У пруссов земля разделена между ruricolis et habitatoribus, т.е. "селянами и жителями". Что он тут ввиду имеет - ???
III.26
Между тем на следующий год, так как сам Святополк не сохранил ни данного слова, ни заключенного договора и, не думая об опасности, угрожавшей сыну, не стремился прийти для переговоров, назначенных Болеславом, или принести свое извинение, Болеслав собрал свое войско и покарал вероломного врага "железным бичом", но не разгромил окончательно. Когда он подошел к границам Поморья, где любой другой военачальник, даже с таким множеством войска, испытал бы страх, Болеслав, оставив основное войско, с избранными рыцарями поспешил вперед и решил стремительно захватить грод Вышегрод, в то время как горожане и не знали об этом и не строили укреплений. Когда же подошли к реке, которая, соединяясь с рекой Вислой, отделяла от них этот грод, расположенный на другом берегу, на мысу, образованном двумя реками, одни поспешно один за другим стали переплывать эту реку, другие же переправляться через реку Вислу на лодках мазовшан.
Латынь
Item anno sequenti, cum ipse Suatopolc neque fidem datam neque paccionem factam observaret, neque de periculo filii cogitaret, nec ad colloquium cum Bolezlauo constitutum venire, vel causam excusacionis mittere procuraret, suum Bolezlauus exercitum congregavit, hostemque perfidum aliquantulum in virga ferrea, sed non plenarie, visitavit. Qui cum ad confinium Pomoranie pervenisset, ubi quilibet princeps alius cum tota multitudine timuisset, exercitu relicto cum electis militibus in antea properavit et castellum Wysegrad impetuose capere, castellanis non premeditantibus, nec premunitis, cogitavit.

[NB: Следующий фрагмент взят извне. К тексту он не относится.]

Definition line_complete (l : line) : Prop := forall n ts i st,
  before (line_toks l ++ ts) i st -> after_line ts -> i + line_cost l <= MAXN -> line_args l -> (4 * length (line_toks l) + 4 <= n)%nat ->
  ok (parseline buf n) (fun c st' => c = line_cmd l /\ before ts (i + line_cost l) st') st.
Definition pipe_complete (p : pipe) : Prop := forall n ts i st,
  before (pipe_toks p ++ ts) i st -> after_pipe ts -> i + pipe_cost p <= MAXN -> pipe_args p -> (4 * length (pipe_toks p) + 3 <= n)%nat ->
  ok (parsepipe buf n) (fun c st' => c = pipe_cmd p /\ before ts (i + pipe_cost p) st') st.
Definition simple_complete (e : simple) : Prop := forall n ts i st,
  before (simple_toks e ++ ts) i st -> after_simple ts -> i + simple_cost e <= MAXN -> simple_args e -> (4 * length (simple_toks e) + 2 <= n)%nat ->
  ok (parseexec buf n) (fun c st' => c = simple_cmd e /\ before ts (i + simple_cost e) st') st.

Lemma cost_pos : (forall l, 0 <= line_cost l) /\ (forall p, 0 <= pipe_cost p) /\ (forall e, 0 <= simple_cost e).
Proof.
  apply tree_ind; cbn [line_cost pipe_cost simple_cost]; intros; try lia.
  - pose proof (redir_cost_pos (rs ++ concat (snd <$> ws))). lia.
  - pose proof (redir_cost_pos rs). lia.
Qed.
Lemma redir_toks_length rs : length (redir_toks rs) = (2 * length rs)%nat.
Proof. induction rs as [|r rs IH]; [done|]. rewrite redir_toks_cons. cbn [length]. lia. Qed.
Lemma arg_toks_length ws : (length ws <= length (arg_toks ws))%nat.
Proof. induction ws as [|[w rs] ws IH]; [done|]. rewrite arg_toks_cons. cbn [length]. rewrite length_app. lia. Qed.

Lemma words_complete rs ws : simple_complete (SWords rs ws).
Proof.
  intros n ts i st Hb Ht Hm Ha Hn. cbn [simple_toks simple_cost simple_args simple_cmd] in *. rewrite redir_cost_app in *.
  pose proof (redir_cost_pos rs). pose proof (redir_cost_pos (concat (snd <$> ws))). destruct n as [|n]; [lia|]. cbn [parseexec]. rewrite <-app_assoc in Hb.
  apply wpp_seq. eapply (wpp_peek buf Hnul); [syms|exact Hb|]. intros st1 H1 _.
  assert (forall S, (60 ∉ S) -> (62 ∉ S) -> (forall c, c ∈ [124; 41; 38; 59] -> c ∉ S) -> head_in S (arg_toks ws ++ ts) = false) as Hargs.
  { intros S H60 H62 HS. destruct ws as [|[w' rs'] ws]; [by apply (after_simple_not _ _ Ht)|done]. }
  assert (head_in [60; 62] (arg_toks ws ++ ts) = false) as Hr.
  { destruct ws as [|[w' rs'] ws]; [cbn; apply (after_simple_not _ _ Ht); syms|done]. }
  rewrite (redir_head rs _ Hr [40]) by (try apply Hargs; syms). apply wpp_seq. unfold execcmd. eapply (wpp_malloc buf); [exact H1|lia|intros _ st2 H2].
  apply wpp_seq. eapply wpp_post; [apply (redirs_complete _ rs _ (arg_toks ws ++ ts) (i + 168)); [exact H2|done|lia|]|].
  { apply before_es in H2. rewrite length_app, redir_toks_length in H2. lia. }
  intros c st3 [-> H3]. eapply wpp_post; [apply (args_complete _ [] rs ws ts (i + 168 + redir_cost rs)); [exact H3|done|lia| |exact Ha]|].
  { apply before_es in H3. rewrite length_app in H3. pose proof (arg_toks_length ws). lia. }
  intros c' st4 [-> H4]. split; [done|]. by replace (i + (168 + (redir_cost rs + redir_cost (concat (snd <$> ws))))) with (i + 168 + redir_cost rs + redir_cost (concat (snd <$> ws))) by lia.
Qed.

Lemma block_complete l rs : line_complete l -> simple_complete (SBlock l rs).
Proof.
  intros IH n ts i st Hb Ht Hm Ha Hn. cbn [simple_toks simple_cost simple_args simple_cmd] in *. pose proof (redir_cost_pos rs). pose proof (proj1 cost_pos l).
  cbn [length app] in *. rewrite <-app_assoc in Hb. cbn [app] in Hb. rewrite length_app in Hn. cbn [length] in Hn. destruct n as [|[|n]]; [lia|lia|]. cbn [parseexec].
  apply wpp_seq. eapply (wpp_peek buf Hnul); [syms|exact Hb|]. intros st1 H1 _. cbn [head_in tok_in]. rewrite bool_decide_true by left.
  cbn [parseblock]. apply wpp_seq. eapply (wpp_peek buf Hnul); [syms|exact H1|]. intros st2 H2 _. cbn [head_in tok_in]. rewrite bool_decide_true by left. cbn [negb].
  apply wpp_seq. eapply (wpp_gettoken buf Hnul); [exact H2|]. intros st3 q eq H3 _. apply wpp_seq.
  eapply wpp_post; [apply (IH n (TSym 41 :: redir_toks rs ++ ts) i); [exact H3|right; cbn; by apply bool_decide_eq_true_2; left|lia|done|lia]|].
  intros c st4 [-> H4]. apply wpp_seq. eapply (wpp_peek buf Hnul); [syms|exact H4|]. intros st5 H5 _. cbn [head_in tok_in]. rewrite bool_decide_true by left. cbn [negb].
  apply wpp_seq. eapply (wpp_gettoken buf Hnul); [exact H5|]. intros st6 q' eq' H6 _.
  eapply wpp_post; [apply (redirs_complete _ rs _ ts (i + line_cost l)); [exact H6|apply (after_simple_not _ _ Ht); syms|lia|]|].
  { apply before_es in H6. rewrite length_app, redir_toks_length in H6. lia. }
  intros c' st7 [-> H7]. split; [done|]. by rewrite Z.add_assoc.
Qed.

Lemma one_complete e : simple_complete e -> pipe_complete (POne e).
Proof.
  intros IH n ts i st Hb Ht Hm Ha Hn. cbn [pipe_toks pipe_cost pipe_args pipe_cmd] in *. destruct n as [|n]; [lia|]. cbn [parsepipe]. apply wpp_seq.
  eapply wpp_post; [apply (IH n ts i); [exact Hb|by apply after_pipe_simple|done|done|lia]|]. intros c st1 [-> H1]. apply wpp_seq.
  eapply (wpp_peek buf Hnul); [syms|exact H1|]. intros st2 H2 _. rewrite (after_pipe_not _ _ Ht) by syms. by apply wpp_ret.
Qed.
Lemma more_complete e p : simple_complete e -> pipe_complete p -> pipe_complete (PMore e p).
Proof.
  intros IHe IHp n ts i st Hb Ht Hm [Ha1 Ha2] Hn. cbn [pipe_toks pipe_cost pipe_cmd] in *. rewrite length_app in Hn. cbn [length] in Hn. rewrite <-app_assoc in Hb. cbn [app] in Hb.
  pose proof (proj1 (proj2 cost_pos) p). pose proof (proj2 (proj2 cost_pos) e). destruct n as [|n]; [lia|]. cbn [parsepipe]. apply wpp_seq.
  eapply wpp_post; [apply (IHe n (TSym 124 :: pipe_toks p ++ ts) i); [exact Hb|right; cbn; by apply bool_decide_eq_true_2; left|lia|done|lia]|]. intros c st1 [-> H1]. apply wpp_seq.
  eapply (wpp_peek buf Hnul); [syms|exact H1|]. intros st2 H2 _. cbn [head_in tok_in]. rewrite bool_decide_true by left. apply wpp_seq.
  eapply (wpp_gettoken buf Hnul); [exact H2|]. intros st3 q eq H3 _. apply wpp_seq. eapply wpp_post; [apply (IHp n ts (i + simple_cost e)); [exact H3|done|lia|done|lia]|].
  intros r st4 [-> H4]. unfold pipecmd. eapply (wpp_malloc buf); [exact H4|lia|intros _ st5 H5]. split; [done|].
  by replace (i + (simple_cost e + pipe_cost p + 24)) with (i + simple_cost e + pipe_cost p + 24) by lia.
Qed.

(** A pipe and the ampersands after it. *)
Lemma head_complete p k n ts i st (K : cmd -> SM cmd) (Q : cmd -> sh -> Prop) : pipe_complete p ->
  before (pipe_toks p ++ replicate k (TSym 38) ++ ts) i st -> after_line ts \/ head_in [59] ts = true -> i + pipe_cost p + 16 * Z.of_nat k <= MAXN -> pipe_args p ->
  (4 * length (pipe_toks p) + 3 <= n)%nat ->
  (forall st', before ts (i + pipe_cost p + 16 * Z.of_nat k) st' -> ok (K (Nat.iter k BACK (pipe_cmd p))) Q st') ->
  ok (c ← parsepipe buf n; c ← parseamps buf es c; K c) Q st.
Proof.
  intros IH Hb Ht Hm Ha Hn HK. apply wpp_seq. eapply wpp_post; [apply (IH n (replicate k (TSym 38) ++ ts) i); [exact Hb|by apply amps_after|lia|done|done]|].
  intros c st1 [-> H1]. apply wpp_seq. eapply wpp_post; [apply (amps_complete es k _ ts (i + pipe_cost p)); [exact H1| |lia|]|].
  - destruct Ht as [[->|Ht]|Ht]; [done|eapply head_in_other; [exact Ht|syms]|eapply head_in_other; [exact Ht|syms]].
  - apply before_es in H1. rewrite length_app, length_replicate in H1. lia.
  - intros c st2 [-> H2]. by apply HK.
Qed.
Definition ref_of (s : kmem) (n : Z) : Z := default 0 (km_refpage s !! n).

Lemma wp_get_ref n (Q : Z -> kmem -> Prop) s : page_no n -> Q (ref_of s n) s -> wp (get_ref n) Q s.
Proof.
  intros [H1 H2] HQ. unfold get_ref. rewrite (proj2 (Z.leb_le _ _) H1), (proj2 (Z.ltb_lt _ _) H2). exact HQ.
Qed.

Lemma wp_increment_ref n (Q : unit -> kmem -> Prop) s :
  page_no n -> Q tt (set_refpage (<[n := i64 (ref_of s n + 1)]> (km_refpage s)) s) -> wp (increment_ref n) Q s.
Proof.
  intros Hn HQ. unfold increment_ref, put_ref. wp_prim. apply wp_get_ref; [done|]. wp_prim. by apply wp_get_ref.
Qed.

Lemma wp_decrement_ref n (Q : bool -> kmem -> Prop) s :
  page_no n -> Q (i64 (ref_of s n - 1) <=? 0) (set_refpage (<[n := i64 (ref_of s n - 1)]> (km_refpage s)) s) ->
  wp (decrement_ref n) Q s.
Proof.
  intros Hn HQ. unfold decrement_ref, put_ref. wp_prim. apply wp_get_ref; [done|]. wp_prim. wp_prim.
  apply wp_get_ref; [done|]. by wp_prims.
Qed.

(** ** The invariant *)

(** From pointer [h] on, the links go through the pages [l] to NULL. *)
Fixpoint free_stack (m : gmap Z (list Z)) (h : Z) (l : list Z) : Prop :=
  match l with
  | [] => h = 0
  | n :: l' => h = kpage n /\ exists pg, page_at m n pg /\ free_stack m (read_le 8 0 pg) l'
  end.

(** [F] are the free pages, the first to be allocated first. *)
Record page_inv (F : list Z) (s : kmem) : Prop := {
  pi_nodup : NoDup F;
  pi_range : forall n, n ∈ F -> page_no n;
  pi_stack : free_stack (km_page s) (km_pages s) F;
  pi_free : forall n, n ∈ F -> ref_of s n = 0;
  pi_refs : forall n, 0 <= ref_of s n < 2 ^ 62;
  pi_count : km_pagenum s = Z.of_nat (length F) + km_cnt s;
  pi_cnt : 0 <= km_cnt s /\ km_pagenum s <= NPAGES }.

(** Changing pages that are not free keeps the stack. *)
Lemma free_stack_frame m m' h l :
  (forall n, n ∈ l -> m' !! (n * PAGE_SIZE) = m !! (n * PAGE_SIZE)) -> free_stack m h l -> free_stack m' h l.
Proof.
  revert h. induction l as [|n l IH]; intros h Hm H; [done|]. destruct H as (-> & pg & [Hp Hl] & H).
  split; [done|]. exists pg. split; [split; [rewrite Hm by left; done|done]|]. apply IH; [|done].
  intros k Hk. apply Hm. by right.
Qed.
(** A reference more or less: [p] has a reference before or after. *)
Lemma linv_ref L s p held' r : linv L s -> (p ∉ L) -> p <> 0 -> (forall q, q ∈ held' -> q ∈ lf_held s \/ q = p) ->
  (forall q, occ q held' = if decide (q = p) then r else occ q (lf_held s)) ->
  (forall t, owned (lf_ref s) (lf_pcs s t) p -> r = 0) -> (forall t, lf_pcs s t = FreeTest p -> r = 0 -> lf_ref s p = 0) ->
  linv L (lf_set_held held' (lf_set_ref p r s)).
Proof.
  intros [I1 I2 I3 I4 I5 I6 I7 I8 I9 I10] Hp Hp0 Hh Ho H1 H2.
  assert (forall t q, owned (<[p := r]> (lf_ref s)) (lf_pcs s t) q -> owned (lf_ref s) (lf_pcs s t) q) as Hown.
  { intros t q. destruct (lf_pcs s t) eqn:Et; try done. intros [-> Hq]. split; [done|]. destruct (decide (q = p)) as [->|Hne].
    - rewrite fn_lookup_insert in Hq. by apply (H2 t).
    - by rewrite fn_lookup_insert_ne in Hq. }
  split; cbn [lf_set_held lf_set_ref lf_head lf_next lf_ref lf_pcs lf_held]; try done.
  - intros q. rewrite Ho. case_decide as E; [subst; by rewrite fn_lookup_insert|by rewrite fn_lookup_insert_ne].
  - intros q Hq. destruct (Hh q Hq) as [?| ->]; [by apply I4|done].
  - intros t q Hq. pose proof (Hown t q Hq) as Hq'. destruct (I5 t q Hq') as (K1 & K2 & K3). split; [done|]. split; [|done].
    apply occ_pos. rewrite Ho. case_decide as E; [subst; by apply (H1 t)|by apply occ_pos].
  - intros t t' q Ha Hb. apply (I6 t t' q); by apply Hown.
Qed.

(** ** Safety and refinement *)

Lemma run_step L s t : linv L s -> calm (Run t) s -> exists L', stack_run (fst (lf_run t s)) L = Some L' /\ linv L' (snd (lf_run t s)).
Proof.
  intros HI [Hlen Hc]. unfold lf_run. destruct (lf_pcs s t) as [| |n|n nx|n|p|p|n|n h|n|n e|n h|] eqn:Et;
    try (apply fetch_step; [done|by rewrite Et]); try (apply add_step; [done|eexists; rewrite Et; reflexivity]); exists L.
  - done.
  - destruct (Z.eqb_spec n 0) as [->|Hn]; (split; [done|]); cbn [snd]; [by apply linv_goto; rewrite ?Et|].
    destruct (li_own _ _ HI t n) as (H1 & H2 & _); [by rewrite Et|]. pose proof (proj2 (proj2 (proj2 (occ_pos n (lf_held s)))) H2) as H0.
    assert (linv L (lf_goto t Idle s)) as HI' by (by apply linv_goto; rewrite ?Et).
    rewrite (li_ref _ _ HI), H0. change (i64 (0 + 1)) with 1.
    apply (linv_ref L (lf_goto t Idle s) n (n :: lf_held s) 1); [done|done|done| | | |done].
    + intros q [->|Hq]%elem_of_cons; [by right|by left].
    + intros q. rewrite occ_cons. case_decide; [lia|done].
    + intros t' Ho. cbn [lf_goto lf_ref lf_pcs] in Ho. at_cpu t t' Ho; [done|]. assert (t = t'); [|done]. apply (li_excl _ _ HI t t' n); [by rewrite Et|done].
  - split; [done|]. cbn [snd]. destruct (Z.eqb_spec (lf_ref s p) 0) as [E|E]; apply linv_goto; rewrite ?Et; try done. by intros q ->.
  - split; [done|]. cbn [snd]. apply linv_goto; cbn; rewrite ?Et; try done; [by apply linv_cnt|]. intros q <-. right. by apply Hc.
  - done.
Qed.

Ubi vero ventum est ad fluvium, qui iunctus Wisle flumini castellum illud in angulo situm fluviorum1 ab eis ex altera parte dividebat, alii fluvium illum cursim, alius ante alium, transnatabant, alii vero Mazouiensium per Wislam fluvium navigio veniebant.
Английский
When he reached the borders of Pomerania, where any other prince even with a full force would have felt fear, he left the army behind and pushed ahead with selected warriors, planning to take the castle of Wyszogród by storm, for the townsmen were neither expecting it nor prepared. There, however, they reached a river, whichjoined the Vistula and separated them on one side from that castle, which was located in the confluence of the two rivers. Then some swam swiftly across, one after the other, while other Masovians came down the Vistula by boat.
relicto - оставил позади, покинул, отделился.
N.B. Традиционное уведомление - это любительские упражнения. Могут быть ошибки.